Scientists announced Sunday they may have successfully cured a child of HIV, a huge step forward in the effort to help children around the world from inheriting the virus.
It started two and a half years ago when doctors discovered a mother in rural Mississippi was HIV-positive during labor. Usually, intensive HIV treatments don’t start until after a child is confirmed positive, but in this case, the doctor decided not to wait. Instead, she put the baby on three drugs within 30 hours of birth.
"I just felt like this baby was at higher-than-normal risk, and deserved our best shot," explained Dr. Hannah Gay, a pediatric HIV specialist at the University of Mississippi.

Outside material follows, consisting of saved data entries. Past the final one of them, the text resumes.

(** C1 (code defect): [SMS.to_dict] encodes the text as latin-1 bytes, so
    every 8-bit text is encoded, but [_decode_text] decodes the bytes as
    ASCII: the round trip gives the text back only when all its code points
    are below 128, and raises [UnicodeDecodeError] for any 8-bit text with
    a code point from 128 to 255 (such as a single-byte Cyrillic or
    accented letter). *)
Theorem to_dict_text_roundtrip (m : SMS.sms) (include_modem : bool) :
  Forall (fun c => 0 <= c < 256)
    (if SMS.is_multipart m then SMS.get_concatenated_text m else SMS.text m) ->
  result_bind (SMS.to_dict m include_modem)
              (fun dct => Codec._decode_text (SMS.d_text dct)) =
  if forallb (fun b => b <? 128)
       (if SMS.is_multipart m then SMS.get_concatenated_text m else SMS.text m)
  then Ok (if SMS.is_multipart m then SMS.get_concatenated_text m else SMS.text m)
  else Raise UnicodeDecodeError.
Proof.
  intros Ht. rewrite <- text_roundtrip by done.
  unfold SMS.to_dict.
  destruct (Codec.server_encode_text _); reflexivity.
Qed.

(** The failing input: the one-character text [\xe9] ("é" in latin-1). *)
Lemma to_dict_text_roundtrip_witness :
  Forall (fun c => 0 <= c < 256) [233] /\
  result_bind
    (SMS.to_dict (SMS.init None "id" "+44123456789" [233] None 0
                   (Some "+44123456789") None false None None None) true)
    (fun dct => Codec._decode_text (SMS.d_text dct)) = Raise UnicodeDecodeError.
Proof.
  split; [repeat constructor; lia|].
  exact (to_dict_text_roundtrip
           (SMS.init None "id" "+44123456789" [233] None 0
              (Some "+44123456789") None false None None None) true
           ltac:(simpl; repeat constructor; lia)).
Defined.

(** * Further properties of the modelled code *)

(** ** Base64 on its own *)

(** X1: [base64.b64decode] inverts [base64.b64encode] on every byte
    string. *)
Theorem b64_roundtrip (bs : list Z) :
  Forall (fun b => 0 <= b < 256) bs ->
  Codec.a2b_base64 (Codec.b2a_base64 bs) = Ok bs.
Proof. intros Hbs. unfold Codec.a2b_base64. by rewrite a2b_b2a. Qed.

Experts say that swift and strong remedy killed the virus before it could create “hideouts” in the child’s immune system. Once hideouts form, a person who is HIV-positive can’t stop taking their medication. If they do, the virus releases again from these secret cellular pockets.
So when the little girl returned after a year without medication, and healthy, doctors knew they had reached a medical milestone. She underwent further testing and even though her blood shows traces of the virus, it isn’t able to replicate or invade other cells. Doctors declared the child “functionally cured,” meaning the virus is in long-term remission.
"You could call this about as close to a cure, if not a cure, that we've seen," Dr. Anthony Fauci of the National Institutes of Health told the Associated Press. Doctors emphasize it isn’t a 100 percent guarantee, but they’re hoping to research how to duplicate this process for children around the world.
In 2011, about 300,000 children were born with HIV, most of them in poor countries where most of the women who are HIV positive cannot access treatment to prevent passing the virus to their children. The cure wouldn’t be able to help individuals who contract HIV as adults or adolescents.
"We can't promise to cure babies who are infected,” Gay said. “We can promise to prevent the vast majority of transmissions if the moms are tested during every pregnancy."
If the child remains healthy, it would be only the second time a person has been cured of HIV. The other person, Timothy Ray Brown, underwent a very risky bone marrow transplant from a special donor who is naturally resistant to HIV. Brown has not needed HIV medications during the five years since that transplant.